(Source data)
════════
(** * ssx: Endnote XML dump to CSV spreadsheet

    A shallow embedding of [ssx.py] and of the parts of the Python library it
    drives ([xml.etree.ElementTree] path lookups, [str.join], [str.format],
    [csv.DictWriter] with the default [excel] dialect), followed by the
    properties of the extraction and of the written table.

    Python [str] values are modelled by [string]; a Python value that may be
    [None] is an [option]; a raised exception is the [Raise] case of
    [result]. The characters are those of [ascii]: beyond the equality of
    strings, the code looks only for the comma, the double quote, CR and
    LF. *)

From Stdlib Require Import Ascii String.
From stdpp Require Import gmap strings list.

Set Warnings "-register-all".

(** ** Exceptions and results *)

Inductive Exn : Set :=
  | TypeError    (* str.join over a sequence holding a non-str item *)
  | ValueError   (* DictWriter: dict contains fields not in fieldnames *)
  | ParseError   (* xml.etree.ElementTree.ParseError *)
  | OSError      (* open() failed *)
  | CsvError.    (* csv.Error of the reader *)

Inductive result (A : Type) : Type :=
  | Ok (a : A)
  | Raise (e : Exn).
Arguments Ok {A} a.
Arguments Raise {A} e.

Definition bind {A B} (r : result A) (k : A -> result B) : result B :=
  match r with
  | Ok a => k a
  | Raise e => Raise e
  end.

Notation "'let*' x ':=' r 'in' k" := (bind r (fun x => k))
  (at level 10, x name, r at level 100, k at level 200, only parsing).

#[local] Arguments String.append !_ _ / : simpl nomatch.

(** ** The element tree

    An [xml.etree.ElementTree.Element] as far as the program looks at it:
    the tag, the text before the first child ([None] when the element has
    none) and the children in document order. *)

Module ET.

Inductive Element : Type :=
  | Elem (tag : string) (text : option string) (children : list Element).

Definition tag (e : Element) : string :=
  match e with Elem t _ _ => t end.
Definition text (e : Element) : option string :=
  match e with Elem _ x _ => x end.
Definition children (e : Element) : list Element :=
  match e with Elem _ _ cs => cs end.

(** A path such as [./records/record] after tokenisation: [.] selects the
    context element, a tag selects the children with that tag. *)
Inductive Step : Set :=
  | Self
  | Child (t : string).

(** [prepare_child]: for every element of the result so far, its children
    with the tag, in order. *)
Definition select_child (t : string) (result : list Element) : list Element :=
  flat_map (fun elem => filter (fun e => tag e = t) (children elem)) result.

Definition select (s : Step) (result : list Element) : list Element :=
  match s with
  | Self => result
  | Child t => select_child t result
  end.

(** [Element.findall(path)]: all matches, in document order. *)
Definition findall (path : list Step) (elem : Element) : list Element :=
  fold_left (fun result s => select s result) path [elem].

(** [Element.find(path)]: the first match or [None]. *)
Definition find (path : list Step) (elem : Element) : option Element :=
  head (findall path elem).
(** * GridManager: construction of grids and ownership of the grid handle

    A shallow embedding of [opm/grid/GridManager.cpp].

    [GridManager.cpp] is glue code: it reads a geological grid (an
    [EclipseGrid] or a [Deck]), optionally runs the minimum-pore-volume
    processor, calls one of the C grid factories and keeps the returned
    [UnstructuredGrid*].  The collaborators it calls (the parser's
    containers, [MinpvProcessor], the [create_grid_*] factories,
    [attach_zcorn_copy], [destroy_grid], [read_grid]) are not part of the
    file; they enter the development as parameters, and every call to one
    of them is recorded in a trace together with the arguments the callee
    can observe and the value it returned. *)

From Stdlib Require Import ZArith String List PrimFloat.
From stdpp Require Import base option list gmap.

Local Open Scope string_scope.
Local Open Scope Z_scope.
Local Open Scope list_scope.

(** ** Values *)

(** A C [double]. *)
Abbreviation double := float.

(** A C pointer: [NULL] or an address. *)
Inductive pointer : Type :=
| NULL : pointer
| Ptr (a : positive) : pointer.

Definition is_null (p : pointer) : bool :=
  match p with NULL => true | Ptr _ => false end.

(** [struct grdecl] as this file uses it ([dims], [coord], [zcorn],
    [actnum], [mapaxes]); the arrays are pointers into storage owned by
    somebody else. *)
Record grdecl : Type := Build_grdecl {
  dims : Z * Z * Z;
  coord : pointer;
  zcorn : pointer;
  actnum : pointer;
  mapaxes : pointer
}.

(** What a callee that receives a [const struct grdecl*] reads through it:
    the dimensions and the contents of the four arrays at the time of the
    call ([None] for a null pointer or a pointer to no live storage). *)
Record grdecl_view : Type := Build_grdecl_view {
  v_dims : Z * Z * Z;
  v_coord : option (list double);
  v_zcorn : option (list double);
  v_actnum : option (list Z);
  v_mapaxes : option (list double)
}.

(** [MinpvMode::ModeEnum] of the parser library. *)
Inductive ModeEnum : Type := Inactive | EclSTD | OpmFIL.

Definition ModeEnum_neqb (a b : ModeEnum) : bool :=
  match a, b with
  | Inactive, Inactive | EclSTD, EclSTD | OpmFIL, OpmFIL => false
  | _, _ => true
  end.

(** ** Exceptions *)

(** The exception classes named at the [OPM_THROW] sites, and what
    escapes from a call into the parser library. *)
Inductive exn : Type :=
| runtime_error (what : string)
| library_exception (origin : string).

(** The two error kinds of the construction paths.  Both are
    [std::runtime_error]s raised by [OPM_THROW]; they differ by site. *)
Definition SchemaError : exn :=
  runtime_error "Deck must have either DIMENS or SPECGRID.".

Definition ConstructionError (what : string) : exn := runtime_error what.

Inductive Result (A : Type) : Type :=
| Ok (a : A)
| Throw (e : exn).
Arguments Ok {A} a.
Arguments Throw {A} e.

(** ** The world outside the file *)

(** Every call that leaves the file, with the arguments as the callee
    observes them (arrays by content at the time of the call) and the
    value returned. *)
Inductive Event : Type :=
| DeckHasKeyword (name : string) (ret : bool)
| DeckGetKeyword (name : string)
| Malloc (count : nat) (ret : positive)
| MinpvProcess (d : Z * Z * Z) (pv : list double) (minpv : double)
    (act : list Z) (opmfil : bool) (zc : list double) (ret : Z)
| CreateGridCornerpoint (g : grdecl_view) (z_tolerance : double)
    (ret : pointer)
| AttachZcornCopy (ug : pointer) (zc : option (list double))
| CreateGridCart2d (nx ny : Z) (dx dy : double) (ret : pointer)
| CreateGridCart3d (nx ny nz : Z) (ret : pointer)
| CreateGridHexa3d (nx ny nz : Z) (dx dy dz : double) (ret : pointer)
| ReadGrid (filename : string) (ret : pointer)
| DestroyGrid (ug : pointer).

(** Memory holding arrays of doubles and arrays of ints (a [double*] and
    an [int*] never alias), and the calls made so far, oldest first. *)
Record World : Type := Build_World {
  dmem : gmap positive (list double);
  imem : gmap positive (list Z);
  trace : list Event
}.

(** What the collaborators answer.  Nothing is assumed about them. *)
Record Externals : Type := Build_Externals {
  (** [MinpvProcessor(nx,ny,nz).process(pv, minpv, actnum, opmfil, zcorn)]:
      the count it returns and the contents it leaves in [actnum] and in
      the array behind [zcorn]. *)
  mp_process : Z * Z * Z -> list double -> double -> list Z -> bool ->
               list double -> Z * list Z * list double;
  create_grid_cornerpoint : grdecl_view -> double -> pointer;
  create_grid_cart2d : Z -> Z -> double -> double -> pointer;
  create_grid_cart3d : Z -> Z -> Z -> pointer;
  create_grid_hexa3d : Z -> Z -> Z -> double -> double -> double -> pointer;
  read_grid : string -> pointer;
  (** the indeterminate value of cell [i] of storage fresh from [malloc] *)
  indeterminate : nat -> double
}.

(** The structured geological source, [Opm::EclipseGrid], by what its
    accessors return. *)
Record EclipseGrid : Type := Build_EclipseGrid {
  getNX : Z;
  getNY : Z;
  getNZ : Z;
  exportMAPAXES : list double;
  exportCOORD : list double;
  exportZCORN : list double;
  exportACTNUM : list Z;
  getMinpvMode : ModeEnum;
  getMinpvValue : double;
  isPinchActive : bool;
  getPinchThresholdThickness : double
}.

(** The keyword source, [Opm::Deck], by its accessors.  [None] stands for
    an accessor that throws.  The two data accessors return a reference to
    a vector kept by the deck: its address in memory. *)
Class DeckAPI : Type := Build_DeckAPI {
  Deck : Type;
  DeckKeyword : Type;
  DeckRecord : Type;
  DeckItem : Type;
  hasKeyword : Deck -> string -> bool;
  getKeyword : Deck -> string -> option DeckKeyword;
  getSIDoubleData : DeckKeyword -> option positive;
  getIntData : DeckKeyword -> option positive;
  getRecord : DeckKeyword -> nat -> option DeckRecord;
  record_size : DeckRecord -> nat;
  getItem : DeckRecord -> nat -> option DeckItem;
  get_int : DeckItem -> nat -> option Z;
  getSIDouble : DeckItem -> nat -> option double
}.

(** ** A state and exception monad *)

(** A computation runs in a world and on one object it may assign to:
    [this] for a member function, the out-parameter for [createGrdecl]. *)
Record Frame (T : Type) : Type := Build_Frame {
  world : World;
  obj : T
}.
Arguments Build_Frame {T} world obj.
Arguments world {T} f.
Arguments obj {T} f.

Definition M (T A : Type) : Type := Frame T -> Result A * Frame T.

Definition ret {T A} (a : A) : M T A := fun f => (Ok a, f).

Definition bind {T A B} (m : M T A) (k : A -> M T B) : M T B :=
  fun f => match m f with
           | (Ok a, f') => k a f'
           | (Throw e, f') => (Throw e, f')
           end.

Definition throw {T A} (e : exn) : M T A := fun f => (Throw e, f).

Notation "'let!' x ':=' m 'in' k" := (bind m (fun x => k))
  (at level 10, x pattern, m at level 100, k at level 200).
Notation "m ';;' k" := (bind m (fun _ => k))
  (at level 100, k at level 200, right associativity).

(** [OPM_THROW(Exception, message)]. *)
Definition OPM_THROW {T A} (Exception : string -> exn) (message : string)
  : M T A := throw (Exception message).

Definition get_obj {T} : M T T := fun f => (Ok (obj f), f).

Definition get_world {T} : M T World := fun f => (Ok (world f), f).

(** A call leaves the file: it is appended to the trace. *)
Definition record_call (e : Event) (w : World) : World :=
  Build_World (dmem w) (imem w) (trace w ++ [e]).

Definition emit {T} (e : Event) : M T unit :=
  fun f => (Ok tt, Build_Frame (record_call e (world f)) (obj f)).

(** A library accessor that may throw. *)
Definition library {T A} (origin : string) (r : option A) : M T A :=
  match r with
  | Some a => ret a
  | None => throw (library_exception origin)
  end.

(** Run [m], then [cleanup] whether [m] returned or threw: the
    destructors of the locals of a block. *)
Definition finally {T A} (m : M T A) (cleanup : World -> World) : M T A :=
  fun f => let (r, f') := m f in
           (r, Build_Frame (cleanup (world f')) (obj f')).

(** [for (unsigned i = start; i < start + count; ++i) body(i)], for
    bounds below 2^32. *)
Fixpoint for_loop {T} (count : nat) (i : nat) (body : nat -> M T unit)
  : M T unit :=
  match count with
  | O => ret tt
  | S count' => body i ;; for_loop count' (S i) body
  end.

(** ** Memory *)

Definition set_dmem (w : World) (m : gmap positive (list double)) : World :=
  Build_World m (imem w) (trace w).

Definition set_imem (w : World) (m : gmap positive (list Z)) : World :=
  Build_World (dmem w) m (trace w).

(** The array a [double*] points to, if it points to one. *)
Definition deref_d (w : World) (p : pointer) : option (list double) :=
  match p with NULL => None | Ptr a => dmem w !! a end.

Definition deref_i (w : World) (p : pointer) : option (list Z) :=
  match p with NULL => None | Ptr a => imem w !! a end.

(** A local [std::vector], by the start of its storage, which is what
    [data()] returns: [NULL] for a vector that holds no storage.  The
    elements are in memory, behind that pointer. *)
Record vector : Type := Build_vector {
  data : pointer
}.

(** A default-constructed vector holds no storage. *)
Definition new_dvector {T} : M T vector := ret (Build_vector NULL).

Definition new_ivector {T} : M T vector := ret (Build_vector NULL).

(** Assignment of the whole contents of a vector (what the [export*]
    members of the source do to their argument); the vector as it is
    afterwards is returned.  A vector without storage that is given no
    element still has none; given elements, it gets storage at an
    address nothing else uses.  A vector that has storage keeps it. *)
Definition assign_dvector {T} (v : vector) (l : list double) : M T vector :=
  fun f => let w := world f in
           match data v, l with
           | Ptr a, _ =>
               (Ok v, Build_Frame (set_dmem w (<[a := l]> (dmem w))) (obj f))
           | NULL, [] => (Ok v, f)
           | NULL, _ :: _ =>
               let a := fresh (dom (dmem w)) in
               (Ok (Build_vector (Ptr a)),
                Build_Frame (set_dmem w (<[a := l]> (dmem w))) (obj f))
           end.

Definition assign_ivector {T} (v : vector) (l : list Z) : M T vector :=
  fun f => let w := world f in
           match data v, l with
           | Ptr a, _ =>
               (Ok v, Build_Frame (set_imem w (<[a := l]> (imem w))) (obj f))
           | NULL, [] => (Ok v, f)
           | NULL, _ :: _ =>
               let a := fresh (dom (imem w)) in
               (Ok (Build_vector (Ptr a)),
                Build_Frame (set_imem w (<[a := l]> (imem w))) (obj f))
           end.

(** The elements behind a pointer: none behind a null pointer. *)
Definition elements_d (w : World) (p : pointer) : list double :=
  default [] (deref_d w p).

Definition elements_i (w : World) (p : pointer) : list Z :=
  default [] (deref_i w p).

(** A callee overwrites, in place, the array a pointer points to; there
    is nothing to overwrite behind a null pointer. *)
Definition overwrite_d {T} (p : pointer) (l : list double) : M T unit :=
  fun f => let w := world f in
           match p with
           | NULL => (Ok tt, f)
           | Ptr a =>
               (Ok tt, Build_Frame (set_dmem w (<[a := l]> (dmem w))) (obj f))
           end.

Definition overwrite_i {T} (p : pointer) (l : list Z) : M T unit :=
  fun f => let w := world f in
           match p with
           | NULL => (Ok tt, f)
           | Ptr a =>
               (Ok tt, Build_Frame (set_imem w (<[a := l]> (imem w))) (obj f))
           end.
(** The options of the reconnect callback are such a call. *)
Lemma connect_without_hosts_witness :
  let w := run [AppConnect local_config; Connected; Data (Some granted); Closed] init in
  let o := reconnect_options (memphis w) in
  filter is_socket_connect (trace (fst (connect o w)))
  = filter is_socket_connect (trace w).
Proof.
  intros w o.
  refine (proj1 (proj2 (connect_without_hosts o w _))).
  right. intros s. discriminate.
Defined.

(** X20.  A socket close marks the connection inactive whether a reconnect
    is scheduled or not, so that from then on the resource methods refuse
    to work, whatever the control plane would answer. *)
Theorem socket_close_deactivates :
  forall (w : World) (http : Http.client),
    Net.onClose (Memphis.client (memphis w)) = true ->
    let m := memphis (step Closed w) in
    Memphis.isConnectionActive m = false
    /\ (forall name description,
           factory m http name description = Js.Throw (Js.Error "Connection is dead"))
    /\ (forall stationName producerName,
           producer m http stationName producerName
           = Js.Throw (Js.Error "Connection is dead")).
Proof.
  intros w http Hc m.
  assert (H : Memphis.isConnectionActive m = false).
  { subst m. cbn [step]. rewrite Hc. unfold on_close, _close; cbn.
    destruct (_ && _); cbn; [reflexivity|].
    destruct (Memphis.accessTokenTimeout (memphis w)); reflexivity. }
  split; [exact H|].
  unfold factory, producer, guarded. rewrite H. split; reflexivity.
Qed.

Lemma socket_close_deactivates_witness :
  let w := run [AppConnect local_config; Connected; Data (Some granted);
                BrokerConnected 0 7] init in
  Memphis.isConnectionActive (memphis w) = true
  /\ producer (memphis (step Closed w)) (accepting "p1") "orders" "p1"
     = Js.Throw (Js.Error "Connection is dead").
Proof.
  intro w. split; [reflexivity|].
  refine (proj2 (proj2 (socket_close_deactivates w (accepting "p1") _)) _ _).
  reflexivity.
Defined.

Lemma dispatch_connect (cbs : list Net.connectCallback) :
  forall w,
    let w' := fold_left (fun w cb => on_connect cb w) cbs w in
    trace w'
    = (trace w ++ map (fun cb => SocketWrite
                                   (Net.Handshake (Net.cb_username cb)
                                      (Net.cb_connectionToken cb)
                                      (Memphis.connectionId (memphis w)))) cbs)%list
    /\ Net.onData (Memphis.client (memphis w'))
       = (Net.onData (Memphis.client (memphis w)) ++ map Net.cb_promise cbs)%list
    /\ Net.onceConnect (Memphis.client (memphis w'))
       = Net.onceConnect (Memphis.client (memphis w))
    /\ Memphis.connectionId (memphis w') = Memphis.connectionId (memphis w).
Proof.
  induction cbs as [|cb cbs IH]; intros w; cbn [fold_left map].
  - cbn. rewrite !app_nil_r. repeat split.
  - destruct (IH (on_connect cb w)) as (Ht & Hd & Ho & Hi). cbv zeta.
    rewrite Ht, Hd, Ho, Hi. cbn. rewrite <- !app_assoc. repeat split.
Qed.

(** X21.  When the socket reports that it is connected, every callback given
    to [client.connect] since the last such report runs, in order: each
    writes a handshake with the user name and token of its own call and
    the connection id the manager holds at that moment, and each adds its
    own ['data'] handler after those already attached; none is removed. *)
Theorem connected_registers_handlers :
  forall w : World,
    let cbs := Net.onceConnect (Memphis.client (memphis w)) in
    let w' := step Connected w in
    trace w'
    = (trace w ++ map (fun cb => SocketWrite
                                   (Net.Handshake (Net.cb_username cb)
                                      (Net.cb_connectionToken cb)
                                      (Memphis.connectionId (memphis w)))) cbs)%list
    /\ Net.onData (Memphis.client (memphis w'))
       = (Net.onData (Memphis.client (memphis w)) ++ map Net.cb_promise cbs)%list
    /\ Net.onceConnect (Memphis.client (memphis w')) = [].
Proof.
  intros w cbs w'. subst w'. cbn [step]. fold cbs.
  destruct (dispatch_connect cbs
              (this (fun m => Memphis.set_client
                                (Net.removeAllListeners "connect" (Memphis.client m)) m) w))
    as (Ht & Hd & Ho & _).
  cbv zeta in Ht, Hd, Ho. rewrite Ht, Hd, Ho. repeat split.
Qed.






(** * Payever-Mobile-RN: the communication store and its conversation model

    A shallow embedding of [CommunicationStore] (store/communication/index.js)
    and of the [Conversation] model (store/communication/models/Conversation.js).

    JavaScript values are modelled as follows.
    - numbers that are ids, limits and millisecond clocks: [Z];
    - arrays: [list]; the MobX [ObservableMap] of loaded conversations: [gmap Z];
    - [null] / [undefined] object references: [option];
    - a thrown [TypeError] (a rejected promise for an [async] method): [Throw];
    - calls on the socket and other outward effects: an effect log, each entry
      stamped with the store as it was when the call was issued;
    - lodash timers ([debounce], [throttle]): explicit closure state with the
      absolute time of the pending [setTimeout]; the clock is passed in.

    An [async] method is modelled run to completion, with what the transport
    answers given by an [Api]; where the source starts an [async] method
    without awaiting it ([deleteGroup]), the part before its first [await]
    and the rest are separate steps.  [await getSocket()] is taken to
    resolve.  Records hold the fields that the modelled methods read or
    write. *)

From stdpp Require Import gmap strings list pretty.

(** ** lodash 4: [debounce] and [throttle]

    The store imports [throttle] and the conversation model imports [debounce]
    from lodash.  The closure variables of lodash's [debounce] are the fields of
    [Debounced]; [debounced] is the wrapper that callers invoke and
    [timerExpired] is the [setTimeout] callback.  Each step returns the
    arguments with which the wrapped function has been invoked, if it has. *)
Module Lodash.
Local Open Scope Z_scope.

Record Options : Type := {
  leading : bool;
  maxWait : option Z;
  trailing : bool;
}.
════════
• The problem
Please write out, exactly as they appear, the line that contains "[timerExpired] is the" and every line after it up to the end of the entries above, and no others.

• Solution to this problem
    [timerExpired] is the [setTimeout] callback.  Each step returns the
    arguments with which the wrapped function has been invoked, if it has. *)
Module Lodash.
Local Open Scope Z_scope.

Record Options : Type := {
  leading : bool;
  maxWait : option Z;
  trailing : bool;
}.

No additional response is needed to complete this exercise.